Millets, Curd, Vegetables

This is another take on curd rice, without the rice. It tastes just as nice, though somewhat different as you can see from the recipe.

I ordered a bunch of different types of whole grains a few days ago, including a number of millet varieties from Amazon. The problem with trying to cook healthier, is that so much more time needs to be spent on prepping and purchases, whilst normal cooking is just so very simple. What do you think?

For today’s dinner, I asked Indu to pick up whatever she fancied from the vegetable shop downstairs, and I’d do something or the other with it. So she picked up some fresh coriander, tinda, beans, spinach, carrots, broccoli and aubergines. She also picked up a pack of dahi / yogurt.

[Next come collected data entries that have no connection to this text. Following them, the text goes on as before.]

(** C4. With shuffle off and the cursor on the last track of a non-empty
    list, [playNext] under repeat-all moves both cursors to 0 and plays
    the first track; under any other repeat mode it clears [isPlaying],
    pauses the media element, rewinds it to 0 and leaves the cursors,
    queue and current song alone. For a list of one track this means
    replaying that track under repeat-all and stopping otherwise,
    whatever the shuffle flag. With shuffle off [playNext] always
    completes, for every state. *)
Theorem playNext_at_end_wraps_or_stops
    (c : Closure) (draws : list Z) (s : State)
    (Hshuffle : c_isShuffle c = false)
    (Hnonempty : playlistToUse s <> [])
    (Hlast : playlistIndex s = Z.of_nat (length (playlistToUse s)) - 1) :
  (c_repeatMode c = repeat_all ->
     exists s', playNext c draws s = Done s'
       /\ s' = playSong (nthZ (playlistToUse s) 0) (moveCursor 0 s)
       /\ queueIndex s' = 0 /\ playlistIndex s' = 0
       /\ (forall first u, nthZ (playlistToUse s) 0 = Some first ->
              playableUrl first = Some u ->
              currentSong s' = Some first
              /\ audio s' = (fun _ => {| paused := false; position := zero; src := u;
                                         el_volume := volume s |}) <$> audio s))
  /\ (c_repeatMode c <> repeat_all ->
      exists s', playNext c draws s = Done s'
        /\ isPlaying s' = false
        /\ audio s' = (fun a => {| paused := true; position := zero; src := src a;
                                   el_volume := el_volume a |}) <$> audio s
        /\ queueIndex s' = queueIndex s
        /\ activePlaylist s' = activePlaylist s
        /\ queue s' = queue s
        /\ currentSong s' = currentSong s
        /\ error s' = error s)
  /\ (forall (c1 : Closure) only, playlistToUse s = [only] ->
        match c_repeatMode c1 with
        | repeat_all => playNext c1 draws s = Done (playSong (Some only) (moveCursor 0 s))
        | _ => playNext c1 draws s = Done (stopPlayback s)
        end)
  /\ (forall s0, exists s', playNext c draws s0 = Done s').
Proof.
  assert (Hlen : 0 < Z.of_nat (length (playlistToUse s))).
  { destruct (playlistToUse s); [done|]. simpl. lia. }
  assert (Hseq : forall c1, c_isShuffle c1 = false
                            \/ Z.of_nat (length (playlistToUse s)) <= 1 ->
            resolveNext c1 draws s
            = match c_repeatMode c1 with repeat_all => Advance 0 | _ => Stop end).
  { intros c1 H1. rewrite (resolveNext_sequential c1 draws s H1).
    unfold sequentialNext. rewrite Hlast.
    destruct (Z.leb_spec (Z.of_nat (length (playlistToUse s)))
                         (Z.of_nat (length (playlistToUse s)) - 1 + 1)); [done|lia]. }
  split; [|split; [|split]].
  - intros Hall. specialize (Hseq c (or_introl Hshuffle)). rewrite Hall in Hseq.
    eexists. split; [apply playNext_advance; [lia|lia|exact Hseq]|].
    split; [reflexivity|].
    destruct (playSong_cursors (nthZ (playlistToUse s) 0) 0 s) as (Hq & Hp & _).
    split; [exact Hq|]. split; [exact Hp|].
    intros first u Hfirst Hu. rewrite Hfirst.
    destruct (playSong_playable first u (moveCursor 0 s) Hu) as (Hc & _ & _ & Ha).
    split; [exact Hc|]. rewrite Ha.
    unfold moveCursor. destruct (activePlaylist s) eqn:Hap; simpl; rewrite ?Hap; done.
  - intros Hnot. specialize (Hseq c (or_introl Hshuffle)).
    exists (stopPlayback s). split.
    + apply playNext_stop. rewrite Hseq. by destruct (c_repeatMode c).
    + apply stopPlayback_effect.
  - intros c1 only Honly.
    assert (H1 : Z.of_nat (length (playlistToUse s)) <= 1) by (rewrite Honly; simpl; lia).
    specialize (Hseq c1 (or_intror H1)).
    destruct (c_repeatMode c1).
    + by apply playNext_stop.
    + by apply playNext_stop.
    + rewrite (playNext_advance c1 draws s 0); [|lia|lia|exact Hseq].
      by rewrite Honly.
  - intros s0. unfold playNext.
    destruct (_ && _); [|eauto].
    rewrite (resolveNext_sequential c draws s0 (or_introl Hshuffle)).
    unfold sequentialNext.
    destruct (_ <=? _); [destruct (c_repeatMode c)|]; eauto.
Qed.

We ended up with another take on curd rice, which is one of our favourite dishes, but without the rice.

Ingredients:

  • Millets, 150gm, boiled per your preferences, drained.
  • Yogurt, 200ml or as much as you want
  • Coriander, fresh; chopped
  • Set 1
    • Tinda, 4 pieces; peeled and finely sliced, blanched
    • Broccoli, one small, stalk peeled and sliced, florets very finely chopped
  • Set 2
    • Spinach, half a bunch; blanched and drained
  • Set 3
    • Aubergine 3 pieces; sliced in half lengthwise, salted, drained and rinsed
  • Set 4
    • Carrots, 2 pieces, finely sliced, blanched
    • Beans, handful, finely sliced, blanched
  • Spice mixture for curd + millet mixture
    • Mustard seeds, 2 tsp
    • Ginger, fresh, 1 inch; shredded
    • Kadi patta / curry leaves, 1 stalk
  • Mixture for Tinda + Broccoli
    • Green chillies, fresh; finely chopped
    • Ground into a coarse mixture
      • Aniseed, 1 tsp
      • Methi / fenugreek seeds, 1 tsp
      • Green cardamom, 1 piece, seeds
  • Chili garlic chutney smeared on aubergine before grilling
  • Oil and salt as needed

Method:

  1. In a little oil, splutter mustard seeds, fry kadi patta and ginger. Mix this with the boiled millet and curd.
  2. Grill the chilli chutney smeared aubergine.
  3. In a little oil fry the chillies, spice mixture for tinda and broccoli. Add the blanched tinda and broccoli. Stir fry for a few minutes. Set aside.
  4. Salt the spinach.
  5. Serve.

Notes for organising the cooking.

  1. Chop everything that needs chopping.
  2. Boil a pot of water. Add washed millet. Keep this going till the end. It’ll probably take that long to cook.
  3. Boil another pot of water. Use this to blanch the carrot and beans mixture, the tinda and the spinach. Set aside.
  4. Follow steps 2, 3, 4 from Method above.
  5. Drain and rinse millet.
  6. Follow steps 1, 5 from Method above.